_Try it_
Transcribe, word for word and with nothing extra, the line containing "apply runs_bind, runs_call." and each line that comes after it in the entries.

_Data under study_
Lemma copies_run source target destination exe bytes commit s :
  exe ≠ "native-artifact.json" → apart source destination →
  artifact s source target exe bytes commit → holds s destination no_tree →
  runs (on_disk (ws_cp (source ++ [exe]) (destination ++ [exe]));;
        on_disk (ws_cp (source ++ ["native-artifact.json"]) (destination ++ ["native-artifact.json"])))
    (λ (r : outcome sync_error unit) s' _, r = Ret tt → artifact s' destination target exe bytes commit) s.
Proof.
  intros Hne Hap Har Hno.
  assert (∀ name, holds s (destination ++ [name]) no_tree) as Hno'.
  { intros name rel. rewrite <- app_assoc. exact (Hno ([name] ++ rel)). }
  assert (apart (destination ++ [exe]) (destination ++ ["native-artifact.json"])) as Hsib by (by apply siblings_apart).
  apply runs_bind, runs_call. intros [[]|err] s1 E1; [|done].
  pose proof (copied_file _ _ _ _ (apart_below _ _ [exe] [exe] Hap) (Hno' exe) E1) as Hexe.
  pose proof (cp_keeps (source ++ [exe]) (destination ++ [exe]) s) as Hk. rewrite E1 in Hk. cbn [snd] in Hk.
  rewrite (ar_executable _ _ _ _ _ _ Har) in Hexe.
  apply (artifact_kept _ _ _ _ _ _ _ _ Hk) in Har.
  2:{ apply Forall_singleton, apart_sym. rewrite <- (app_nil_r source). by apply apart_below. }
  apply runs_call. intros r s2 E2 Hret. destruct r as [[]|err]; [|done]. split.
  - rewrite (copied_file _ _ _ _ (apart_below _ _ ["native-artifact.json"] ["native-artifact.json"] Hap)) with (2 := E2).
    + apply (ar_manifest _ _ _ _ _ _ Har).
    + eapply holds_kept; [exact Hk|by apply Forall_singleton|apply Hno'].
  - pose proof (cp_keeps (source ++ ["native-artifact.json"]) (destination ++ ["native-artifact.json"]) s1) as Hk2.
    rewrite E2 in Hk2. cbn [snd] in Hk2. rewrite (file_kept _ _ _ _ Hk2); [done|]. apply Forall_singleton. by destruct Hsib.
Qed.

_Response to the task_
  apply runs_bind, runs_call. intros [[]|err] s1 E1; [|done].
  pose proof (copied_file _ _ _ _ (apart_below _ _ [exe] [exe] Hap) (Hno' exe) E1) as Hexe.
  pose proof (cp_keeps (source ++ [exe]) (destination ++ [exe]) s) as Hk. rewrite E1 in Hk. cbn [snd] in Hk.
  rewrite (ar_executable _ _ _ _ _ _ Har) in Hexe.
  apply (artifact_kept _ _ _ _ _ _ _ _ Hk) in Har.
  2:{ apply Forall_singleton, apart_sym. rewrite <- (app_nil_r source). by apply apart_below. }
  apply runs_call. intros r s2 E2 Hret. destruct r as [[]|err]; [|done]. split.
  - rewrite (copied_file _ _ _ _ (apart_below _ _ ["native-artifact.json"] ["native-artifact.json"] Hap)) with (2 := E2).
    + apply (ar_manifest _ _ _ _ _ _ Har).
    + eapply holds_kept; [exact Hk|by apply Forall_singleton|apply Hno'].
  - pose proof (cp_keeps (source ++ ["native-artifact.json"]) (destination ++ ["native-artifact.json"]) s1) as Hk2.
    rewrite E2 in Hk2. cbn [snd] in Hk2. rewrite (file_kept _ _ _ _ Hk2); [done|]. apply Forall_singleton. by destruct Hsib.
Qed.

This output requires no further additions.